Activity: Using the listing below, return every line that includes "prefix".

Supplied data:

(** The overload for the pool: the result, [max_used_block_height],
    [max_used_block_id] and [tvc]. *)
Definition check_tx_inputs_for_pool (db : BlockchainLMDB) (table : scan_table) (now : Z) (tx : transaction) (max_id : hash)
    (tvc : TxPool.tx_verification_context) : bool * Z * hash * TxPool.tx_verification_context :=
  let '(res, tvc, max_used_block_height) := check_tx_inputs db table now tx tvc in
  if negb res then (false, max_used_block_height, max_id, tvc)
  else if negb (max_used_block_height <? height64 db) then (false, max_used_block_height, max_id, tvc)
  else
    match get_block_hash_from_height db (Z.to_nat max_used_block_height) with
    | Some h => (true, max_used_block_height, h, tvc)
    | None => (false, max_used_block_height, max_id, tvc)
    end.

End WithHash.

(** ** Outputs and key images *)

Definition check_tx_outputs {C : DbCrypto} (tx : transaction) (tvc : TxPool.tx_verification_context)
  : bool * TxPool.tx_verification_context :=
  let invalid := (false, TxPool.set_flag TxPool.Invalid_output true tvc) in
  if existsb (fun o => negb (amount o =? 0)) (vout (prefix tx)) then invalid
  else if existsb (fun o => match target o with To_key k => negb (check_key k) | _ => false end) (vout (prefix tx)) then invalid
  else (true, tvc).

Fixpoint have_keyimges_loop (db : BlockchainLMDB) (l : list txin_v) : bool :=
  match l with
  | [] => false
  | In_to_key x :: l => if has_key_image db (k_image x) then true else have_keyimges_loop db l
  | _ => true
  end.
Definition have_tx_keyimges_as_spent (db : BlockchainLMDB) (tx : transaction) : bool := have_keyimges_loop db (vin (prefix tx)).

Fixpoint check_for_double_spend (db : BlockchainLMDB) (l : list txin_v) (keys_this_block : gset key_image) : bool * gset key_image :=
  match l with
  | [] => (true, keys_this_block)
  | In_to_key x :: l =>
      let keys := {[k_image x]} ∪ keys_this_block in
      if bool_decide (k_image x ∈ keys_this_block) || has_key_image db (k_image x) then (false, keys)
      else check_for_double_spend db l keys
  | In_gen _ :: l => check_for_double_spend db l keys_this_block
  | _ => (false, keys_this_block)
  end.

(** * Properties *)

(** ** Ring members *)

Definition usable (db : BlockchainLMDB) (now : Z) (o : output_data_t) : Prop :=
  is_tx_spendtime_unlocked db now (od_unlock_time o) = true /\ (1 <= od_height o)%nat.
Definition to_ctkey (o : output_data_t) : ctkey := MkCtkey (od_pubkey o) (od_commitment o).
Definition absolute (x : txin_to_key) : list Z := relative_output_offsets_to_absolute (key_offsets x).
(** The members of the ring of an input. *)
Definition members (db : BlockchainLMDB) (x : txin_to_key) : option (list output_data_t) :=
  get_output_keys db (in_amount x) (Z.to_nat <$> absolute x).
(** [pmax] after the last member. *)
Definition raise_max (pmax : Z) (ring : list output_data_t) : Z :=
  match last ring with Some o => Z.max pmax (Z.of_nat (od_height o)) | None => pmax end.

(** The table holds outputs of the database, from the first member on. *)
Definition table_ok (db : BlockchainLMDB) (table : scan_table) (h : hash) (x : txin_to_key) : Prop :=
  forall outs, table !! h ≫= lookup (k_image x) = Some outs ->
    (length outs <= length (absolute x))%nat /\
    get_output_keys db (in_amount x) (Z.to_nat <$> take (length outs) (absolute x)) = Some outs.

Lemma length_absolute x : length (absolute x) = length (key_offsets x).
Proof.
  unfold absolute. destruct (key_offsets x) as [|o l]; [done|]. cbn. f_equal. revert o. induction l as [|y l IH]; intros o; [done|].
  cbn. f_equal. apply IH.
Qed.

(** The loop on the offsets that are left, with the members they have. *)
Lemma scan_loop_spec db now amount outputs offsets : forall count pmax ring,
  Forall2 (fun p o => (if (p.1 <? length outputs)%nat then outputs !! p.1 else get_output_key db amount (Z.to_nat p.2)) = Some o)
    (zip (seq count (length offsets)) offsets) ring ->
  scan_loop db now amount outputs count offsets pmax =
    if bool_decide (Forall (usable db now) ring) then Some (to_ctkey <$> ring, raise_max pmax ring) else None.
Proof.
  induction offsets as [|i offsets IH]; intros count pmax ring H; cbn [zip zip_with length seq] in H.
  { inversion H; subst. by rewrite bool_decide_true by constructor. }
  inversion H as [|? o ? ring' Ho Hr]; subst. cbn [fst snd] in Ho. cbn [scan_loop]. rewrite Ho. cbn [mbind option_bind].
  destruct (is_tx_spendtime_unlocked db now (od_unlock_time o)) eqn:Eu; cbn [negb].
  2:{ rewrite bool_decide_false; [done|]. intros [[Hu _] _]%Forall_cons. congruence. }
  destruct (Nat.ltb_spec (od_height o) 1) as [Hh|Hh].
  { rewrite bool_decide_false; [done|]. intros [[_ Hu] _]%Forall_cons. lia. }
  rewrite (IH _ _ _ Hr). assert (Hus : usable db now o) by (split; [done|lia]).
  destruct (bool_decide (Forall (usable db now) ring')) eqn:Eb.
  - apply bool_decide_eq_true in Eb. rewrite bool_decide_true by by constructor. cbn [mbind option_bind]. f_equal. f_equal.
    apply Forall2_length in Hr. rewrite length_zip_with, length_seq in Hr. unfold raise_max.
    destruct offsets as [|i' offsets], ring' as [|o' ring']; cbn in Hr; try lia.
    + cbn. destruct (Z.ltb_spec pmax (Z.of_nat (od_height o))); lia.
    + change (last (o :: o' :: ring')) with (last (o' :: ring')). done.
  - apply bool_decide_eq_false in Eb. rewrite bool_decide_false; [done|]. by intros [_ ?]%Forall_cons.
Qed.

Lemma get_output_keys_app db amount l1 l2 : get_output_keys db amount (l1 ++ l2) =
  (r1 ← get_output_keys db amount l1; r2 ← get_output_keys db amount l2; Some (r1 ++ r2)).
Proof.
  unfold get_output_keys. induction l1 as [|i l1 IH]; cbn [app mapM]; [by destruct (mapM _ l2)|].
  destruct (get_output_key db amount i) as [o|]; [|done]. cbn [mbind option_bind]. rewrite IH.
  destruct (mapM _ l1) as [r1|]; [|done]. cbn [mbind option_bind]. by destruct (mapM _ l2).
Qed.

Lemma zip_seq_lookup {A} (l : list A) i p : zip (seq 0 (length l)) l !! i = Some p -> p.1 = i /\ l !! i = Some p.2.
Proof.
  intros H. apply lookup_zip_with_Some in H as (a & b & -> & Ha & Hb). apply lookup_seq in Ha as [-> _]. done.
Qed.

(** Any outputs that agree with the database give the members. *)
Lemma scan_outputs db now x outputs ring pmax :
  members db x = Some ring -> outputs = ring \/ outputs = [] ->
  scan_loop db now (in_amount x) outputs 0 (absolute x) pmax =
    if bool_decide (Forall (usable db now) ring) then Some (to_ctkey <$> ring, raise_max pmax ring) else None.
Proof.
  intros Hm Ho. unfold members, get_output_keys in Hm. apply mapM_Some in Hm as HF2. pose proof (Forall2_length _ _ _ HF2) as Hl.
  rewrite length_fmap in Hl. apply scan_loop_spec. apply Forall2_same_length_lookup_2.
  { rewrite length_zip_with, length_seq. lia. }
  intros i p o Hp Hr. apply zip_seq_lookup in Hp as [Hp1 Hp2].
  assert (Hdb : get_output_key db (in_amount x) (Z.to_nat p.2) = Some o).
  { eapply (Forall2_lookup_lr _ _ _ i _ _ HF2); [|done]. by rewrite list_lookup_fmap, Hp2. }
  destruct Ho as [-> | ->]; [|done]. rewrite Hp1. pose proof (lookup_lt_Some _ _ _ Hr) as Hlt. apply Nat.ltb_lt in Hlt. by rewrite Hlt.
Qed.
Lemma scan_missing db now x offsets : get_output_keys db (in_amount x) (Z.to_nat <$> offsets) = None ->
  forall count pmax, scan_loop db now (in_amount x) [] count offsets pmax = None.
Proof.
  induction offsets as [|i offsets IH]; intros H count pmax; [done|]. cbn [scan_loop length]. change (count <? 0)%nat with false.
  unfold get_output_keys in *. cbn [fmap list_fmap mapM] in H.
  destruct (get_output_key db (in_amount x) (Z.to_nat i)) as [o|]; [|done]. cbn [mbind option_bind] in *.
  destruct (mapM _ (list_fmap _ _ _ offsets)) eqn:E; [done|]. destruct (negb _); [done|]. destruct (od_height o <? 1)%nat; [done|].
  by rewrite IH.
Qed.

Lemma scan_spec db table now x h pmax : table_ok db table h x ->
  scan_outputkeys_for_indexes db table now x h pmax =
    match key_offsets x with
    | [] => None
    | _ => ring ← members db x;
           if bool_decide (Forall (usable db now) ring) then Some (to_ctkey <$> ring, raise_max pmax ring) else None
    end.
Proof.
  intros Hok. unfold scan_outputkeys_for_indexes. destruct (key_offsets x) as [|o0 os] eqn:Eo; [done|]. rewrite <- Eo.
  fold (absolute x). fold (members db x). unfold table_ok in Hok. destruct (table !! h ≫= lookup (k_image x)) as [outs|].
  2:{ destruct (members db x) as [ring|] eqn:Em; [|done]. cbn [mbind option_bind]. by apply scan_outputs; [|left]. }
  destruct (Hok outs eq_refl) as [Hle Hout]. clear Hok.
  assert (Hmem : members db x = (rest ← get_output_keys db (in_amount x) (Z.to_nat <$> drop (length outs) (absolute x)); Some (outs ++ rest))).
  { unfold members. rewrite <- (take_drop (length outs) (absolute x)) at 1. rewrite fmap_app, get_output_keys_app, Hout. done. }
  destruct outs as [|o outs].
  - cbn [length]. change (0 <? 0)%nat with false. rewrite andb_false_r. cbn [mbind option_bind].
    destruct (members db x) as [ring|] eqn:Em; cbn [mbind option_bind]; [by apply scan_outputs; [|right]|by apply scan_missing].
  - rewrite Hmem. destruct (Nat.ltb_spec (length (o :: outs)) (length (absolute x))) as [Hlt|Hge]; cbn [andb].
    + change (0 <? length (o :: outs))%nat with true. cbn [andb].
      destruct (get_output_keys _ _ (_ <$> drop _ _)) as [rest|]; [|done]. cbn [mbind option_bind] in *.
      apply scan_outputs; [exact Hmem|by left].
    + rewrite (drop_ge (absolute x)) in * by lia. cbn [fmap list_fmap] in *.
      change (get_output_keys db (in_amount x) []) with (Some (@nil output_data_t)) in *. cbn [mbind option_bind] in *.
      rewrite app_nil_r in *. apply scan_outputs; [exact Hmem|by left].
Qed.

(** ** Inputs *)

(** An input that spends an unspent key image with a ring of usable outputs. *)
Definition input_ring (db : BlockchainLMDB) (now : Z) (i : txin_v) (ring : list output_data_t) : Prop :=
  exists x, i = In_to_key x /\ key_offsets x <> [] /\ (k_image x ∉ m_spent_keys (tbl db)) /\ members db x = Some ring /\
    Forall (usable db now) ring.

Lemma length_members db x ring : members db x = Some ring -> length ring = length (key_offsets x).
Proof.
  unfold members, get_output_keys. intros H%mapM_Some%Forall2_length. by rewrite <- H, length_fmap, length_absolute.
Qed.

Lemma check_tx_input_spec db table now x h pmax : table_ok db table h x ->
  check_tx_input db table now 2 x h pmax =
    match key_offsets x with
    | [] => None
    | _ => ring ← members db x;
           if bool_decide (Forall (usable db now) ring) then Some (to_ctkey <$> ring, raise_max pmax ring) else None
    end.
Proof.
  intros Hok. unfold check_tx_input. rewrite scan_spec by done. destruct (key_offsets x) as [|o os] eqn:Eo; [done|]. rewrite <- Eo.
  destruct (members db x) as [ring|] eqn:Em; [|done]. cbn [mbind option_bind].
  destruct (bool_decide _); [|done]. cbn [mbind option_bind]. by rewrite length_fmap, (length_members _ _ _ Em), Nat.eqb_refl.
Qed.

Problem solution:
  if existsb (fun o => negb (amount o =? 0)) (vout (prefix tx)) then invalid
  else if existsb (fun o => match target o with To_key k => negb (check_key k) | _ => false end) (vout (prefix tx)) then invalid
Definition have_tx_keyimges_as_spent (db : BlockchainLMDB) (tx : transaction) : bool := have_keyimges_loop db (vin (prefix tx)).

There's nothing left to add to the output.